The files, which relate to surveillance carried out throughout the 1930s and 1940s, show how Special Branch officers tried to monitor the rise of Communist debates within the University.
They read 'A powerful personality in the school is the secretary, Dorothy Galton, a most unpleasant and seriously unbalanced woman and the only person in the place which makes a serious attempt at administration. She is by no means efficient, yet through her policy of interfering in every aspect of the school's activities, she exerts considerable influence. Most of the emigre East European students and some of the Americans were met by her with hostility but the Communists find in her a valuable friend.'
The documents, two beefy files of scribbled notes and typed dossiers which have been made available for download on the Public Records Office's website, show how 'discreet enquiries' were ordered to be carried out on the Hampstead neighbourhood where she lived. It was claimed by Special Branch that the NW3 district had many Communist sympathisers.
'We have proved that Miss Galton has access to restricted information', said one secret report. 'The most damning allegation is that the whole of the (School of Slavonic Studies) is unprotected from Miss Galton's 'snooping', or 'from the inquisitive gaze of the Russian intelligence.'
Another report said: 'It would seem wrong that a person of Miss Galton's record should have access to any classified information'.
While they suspected information was being siphoned out of the university's filing cabinets and to eastern Europe, the reports suggest that secret agents failed to find any conclusive proof.
Ms Galton retired from the school in 1961 and went on to keep bees in her retirement and wrote books on bees' wax and honey. She died aged 90 having never married, owned property or used a bank account."

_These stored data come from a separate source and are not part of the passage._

(** What a call does to the process that made it, by its answer.  [std] opens
    with [O_CLOEXEC]; a descriptor that is closed is not inherited. *)
Definition after (s : Process) (c : Call) : Answer c -> Process :=
  match c with
  | CReadFile p => fun r => match r with Ok content => add_file p content s | Err _ => s end
  | CCreateFile _ | CDup _ | CSocket | COpenDir _ _ => fun r =>
      match r with Ok fd => set_inherited (p_inherited s ∖ {[ fd ]}) s | Err _ => s end
  | CWrite fd content => fun r =>
      match r with Ok _ => add_stream fd content true s | Err (_, n) => add_stream fd (take n content) false s end
  | CClose fd => fun _ => set_inherited (p_inherited s ∖ {[ fd ]}) s
  | CSetFd fd flags => fun r =>
      on_success r (set_inherited (if Z.testbit flags 0 then p_inherited s ∖ {[ fd ]} else p_inherited s ∪ {[ fd ]})) s
  | CUnshare ns => fun r => on_success r (set_namespace ns) s
  | CSetHostname name => fun r => on_success r (set_hostname_of name) s
  | CMount m => fun r =>
      on_success r (fun s =>
        if decide (m = make_private) then set_mounts true (p_mounts s) s
        else set_mounts (p_private s) (p_mounts s ++ [m]) s) s
  | CFork => fun r =>
      match r with
      | Ok InChild => set_child_of_fork s
      | Ok (InParent c) => deal (add_child c) s
      | Err _ => s
      end
  | CReadExecStatus c => fun r => match r with Ok _ => s | Err _ => deal (reap_child c) s end
  | CWaitChild c => fun r => match r with Ok _ => deal (reap_child c) s | Err _ => deal (abandon_child c) s end
  | CWaitPid c => fun r => match r with Ok _ => deal (reap_child c) s | Err _ => s end
  | CTryWait c => fun r => match r with Ok (Some status) => deal (set_status status) (deal (reap_child c) s) | _ => s end
  | CKill c => fun _ => deal (kill_child c) s
  | CReadSome _ => fun r => match r with Ok (x :: b) => deal (add_chunk (x :: b)) s | _ => s end
  | CEmit e => fun r => match r with Ok _ => deal (add_emitted e) s | Err _ => s end
  | CPrctl NoNewPrivs => fun r => on_success r set_nnp s
  | CPrctl _ => fun _ => s
  | CCapset data => fun r => on_success r (set_caps (Some data)) s
  | CChroot p => fun r => on_success r (set_root (Some p) None) s
  | CChdir p => fun r => on_success r (fun s => set_root (p_root s) (Some p) s) s
  | CUmask mask => fun _ => set_ids (p_uid s) (p_gid s) (Some mask) s
  | CSetgid gid => fun r => on_success r (set_ids (p_uid s) gid (p_umask s)) s
  | CSetuid uid => fun r =>
      on_success r (fun s => set_caps (caps_of_setuid (p_uid s) uid (p_caps s)) (set_ids uid (p_gid s) (p_umask s) s)) s
  | _ => fun _ => s
  end.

Richard Osley, Camden New Journal 3/9/09

Sunday, 13 September 2009

Walk Two: Piccadilly Line, October 4


In 1930 Frank Pick, the managing director of London Transport, took his architect Charles Holden on a tour round Europe to find inspiration for new tube lines that would inch into rural Middlesex. You can see signs of what they found everywhere on the Piccadilly Line stations they built in the early 1930s. So on this tube journey we will find brickwork borrowed from the Hilversum of Wilhelm Marinus Dudok, the weird expressionist ceilings of Manor House, the rectilinear watchtower of Turnpike Lane, the bauhaus unsupported glass corners of Bounds Green, the cinema-style kiosk architecture of Wood Green, the serene, severe Swedish classicism of Arnos Grove, the Metropolis fantasia of Southgate, with its curving shopping parade, topped with a futuristic beacon. Finally, we come to the concrete concourse of Cockfosters, which seems to usher you into Mitteleuropa rather than the commuter belt.

The Piccadilly Line extension is what interwar London had in lieu of an avant-garde, a total artwork made up of architecture and signage by Charles Holden, posters by E McKnight Kauffer or Moholy-Nagy, to sit on tube seats designed by Marion Dorn and Paul Nash. Modernism was not allowed into the heritage city, so it set up its illuminated outposts in the outer suburbs, in a doomed attempt at changing the centre from the periphery. So while on this journey we will try to imagine these tube stations stretched up to 20 storeys – their expanses of glass, their crepuscular London light, the signscape of their posters, light fittings, roundels, decorated tiles and friezes – into a glorious modernist skyscraper which would be everything the stone severity of Senate House is not. Meeting at Russell Square Station, 2pm, Sunday October 4 2009.

Walk One: Bloomsbury, Saturday October 3



This walk will explore the locale of Senate House looking at Holden’s monolith from a number of viewpoints, visual and conceptual. We’ll consider its local presence as a hub of time, space, ideas, resistances and recurrences.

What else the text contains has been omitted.